What's next for Chen Long after Sudirman Cup failure?? @j4ckie
https://sports.qq.com/a/20190622/003053.htm dated 22nd June 2019
Chen Long has become a father, Wang Shixian gave birth to a baby boy on June 22nd, Saturday.
Picture above shows Chen Long fist-bumping his son
Congrats to CL. While an unattractive player whom despite winning majors isnt a legend still, i felt that he has everything to be a legend particularly his physicality and defence. He will earn more fans trying to play more aggressive and attractive but so far he hasnt. Not sure if it is due to his motivation or personality.
Agree, his play-style doesn't appeal to many fans, rendering him the most under-appreciated and underrated multiple World and Olympic champion despite the fact that he beat the legendary LCW for the three major titles, no less.
Indeed, you're right - he is capable of a more aggressive game with his attacking prowess coupled with amazing defence, which he's exhibited but not often enough. I guess it's more to do with his personality, reminds me of the talented Bao Chunlai who just couldn't play like Lin Dan.
He's not underrated.
He is a player with a very boring style of play.
It's a pity that he is being limited by his personality. Agree that he is boring but he does show glimpse of how offensive he can be. I guess has to do with the Chinese doctrine of playing safe. Nobody unless the super talented can get away with that. Think Chen Jin was one of those who started off aggressive in the juniors but trying perpetually to suppress himself in the senior circuit.
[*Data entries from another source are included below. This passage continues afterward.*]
(** ** Delays *)

Lemma backoff_doubles j k :
  every j <= DURATION_MAX →
  backoff j k = Z.min (retry_after j * 2 ^ Z.min (k - 1) 16) (every j).
Proof. intros He. unfold backoff, duration_mul. rewrite Z.shiftl_1_l. lia. Qed.

(** The jitter stays below its bound. *)
Lemma startup_jitter_bounds h max :
  0 <= h → 0 < max < 2 ^ 64 * 1000000 → ∃ d, startup_jitter h max = Some d ∧ 0 <= d < max.
Proof.
  intros Hh Hm. unfold startup_jitter. rewrite (proj2 (Z.eqb_neq _ _)) by lia. cbv zeta.
  assert (0 <= max / 1000000 < 2 ^ 64) by (split; [apply Z.div_pos|apply Z.div_lt_upper_bound]; lia).
  unfold u64, wrap. rewrite Z.mod_small by lia. rewrite (proj2 (Z.eqb_neq _ _)) by lia.
  eexists. split; [done|]. pose proof (Z.mod_pos_bound h (Z.max (max / 1000000) 1)).
  pose proof (Z.mul_div_le max 1000000). destruct (Z.le_gt_cases 1 (max / 1000000)); [lia|].
  replace (Z.max (max / 1000000) 1) with 1 by lia. rewrite Z.mod_1_r. lia.
Qed.

(** How long a job waits after its run: its interval when it succeeded, the
    backoff of its failures in a row when not. *)
Definition delay (s : Slot) (a : outcome) : Z :=
  match a with
  | inl _ => every (job s)
  | inr _ => Z.min (retry_after (job s) * 2 ^ Z.min (saturating_succ32 (consecutive_failures (stats s)) - 1) 16)
               (every (job s))
  end.

Lemma after_run_next s a d w :
  every (job s) <= DURATION_MAX → next (after_run s a d w) = d + delay s a.
Proof. intros He. destruct a; cbn [after_run next delay]; [done|]. by rewrite backoff_doubles. Qed.

End sched.

Arguments turn : simpl never.

(** * Properties *)

Section witnesses.

(** A clock that ticks a second a reading, jobs that fail every other time. *)
Definition demo_clock (n : nat) : Z := Z.of_nat n * SECOND.
Definition demo_answer (n : nat) : outcome := if Nat.even n then inr [] else inl [].
Definition demo_wall (n : nat) : Z := Z.of_nat n.
Definition demo_state : State :=
  add demo_clock (mkJob [] (5 * SECOND) SECOND) 0
    (add demo_clock (mkJob [] (60 * SECOND) (10 * SECOND)) SECOND (mkState [] 0 0 [])).

Lemma demo_clock_ok : clock_ok demo_clock.
Proof.
  unfold clock_ok, demo_clock, SECOND. split; [lia|]. intros t. exists (Z.to_nat t). lia.
Qed.

End witnesses.

(** C23. No job is starved or forgotten: as long as time goes on, whatever the
    jobs answer and however long they take, every job runs again and again, and
    at the latest in the first turn that starts at or past its due time. *)
Theorem every_job_runs_forever clock answer wall st j :
  clock_ok clock → (j < length (slots st))%nat →
  (∀ m, ∃ n d, (m ≤ n)%nat ∧ runs_in clock answer wall j d (loop clock answer wall n st)) ∧
  (∀ s n, slots st !! j = Some s → next s <= clock (reads (loop clock answer wall n st)) →
     ∃ k d, (k ≤ n)%nat ∧ runs_in clock answer wall j d (loop clock answer wall k st)).
Proof.
  intros Hc Hj. split; [intros m; by apply runs_again|]. intros s n. apply runs_once_due.
Qed.

Lemma every_job_runs_forever_witness :
  ∃ n d, (100 ≤ n)%nat ∧
    runs_in demo_clock demo_answer demo_wall 1 d (loop demo_clock demo_answer demo_wall n demo_state).
Proof.
  destruct (every_job_runs_forever demo_clock demo_answer demo_wall demo_state 1) as [H _];
    [apply demo_clock_ok|vm_compute; lia|]. exact (H 100%nat).
Defined.

(** A job's next run is counted from the end of the last: after a run done at
    [d] the job does not run again before [d] and its delay, so a long run
    delays its successor and missed slots are dropped. The delay is the
    interval after a success; after failures it doubles from the first retry
    and never exceeds the interval. *)
Theorem runs_are_spaced clock answer wall st j s d n d' :
  slots st !! j = Some s → 0 <= every (job s) <= DURATION_MAX → 0 <= retry_after (job s) →
  runs_in clock answer wall j d st →
  runs_in clock answer wall j d' (loop clock answer wall (S n) st) →
  (∀ m d'', (0 < m ≤ n)%nat → ¬ runs_in clock answer wall j d'' (loop clock answer wall m st)) →
  ∃ s' a, slots (turn clock answer wall st).1 !! j = Some s' ∧ last_outcome (stats s') = Some a ∧
    d + delay s a <= clock (reads (loop clock answer wall (S n) st)) ∧ 0 <= delay s a <= every (job s).
Proof.
  intros Hs He Hy Hr Hr' Hno. pose proof (turn_slot clock answer wall st j s Hs) as Ht.
  destruct (_ <? _); [by destruct Ht as [_ Ht]; destruct (Ht d)|].
  destruct Ht as (r & a & w & Hs' & _ & Ht). apply Ht in Hr as ->.
  exists (after_run s a (clock r) w), a. split; [done|]. split; [by destruct a|]. split.
  - rewrite <- (after_run_next s a (clock r) w) by lia.
    refine (runs_when_due clock answer wall j _ d' n (turn clock answer wall st).1 Hs' Hr' _).
    intros m d'' Hm. apply (Hno (S m)). lia.
  - destruct a; cbn [delay]; [lia|].
    assert (0 <= 2 ^ Z.min (saturating_succ32 (consecutive_failures (stats s)) - 1) 16) by (apply Z.pow_nonneg; lia).
    nia.
Qed.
But it still got him a World Champion ironically that LCW simply cudnt.
Well, most people here praised LCW more than him.
Not only boring, uncreative, unexciting, and textbook-like generally, he is , in my opinion, not a very intelligent and thinking player, his reading of the game and hence anticipation are not as good as it should be despite his maturity and extensive knowledge and experience, perceptively not at the same level as Lin Dan and LCW or even Momota, Lee Hyun Il, Son Wan Ho and , I'd add, Chou Tien Chen.
It seems to me Chen Long has not been developing his game since Rio'16 and since then after taking a six-month break and resting on his laurels, he has yet to regain that pinnacle form. And, to make matters worse, he is still relying a bit too much on his remarkable physicality, athleticism and agility to deal with all his opponents.
I'm afraid, now that he is approaching his twilight years in badminton terms. if he carries on in the same vein, I'm quite doubtful he can reach the top again as his performance these two-three years has fallen short of expectations so far. In all probability, I'd go so far as to say this two years are his last and final chance to capture another major title before a definite decline brought about by 'old age' sets in, specifically due to age-related physical condition for which he would have to make up for the lack thereof by a high degree of knowledge and experience accumulated as well as the requisite talents.
In this regard, I honestly don't have much hope he can do well past 30 in comparison with Lin Dan and LCW. That's just my opinion.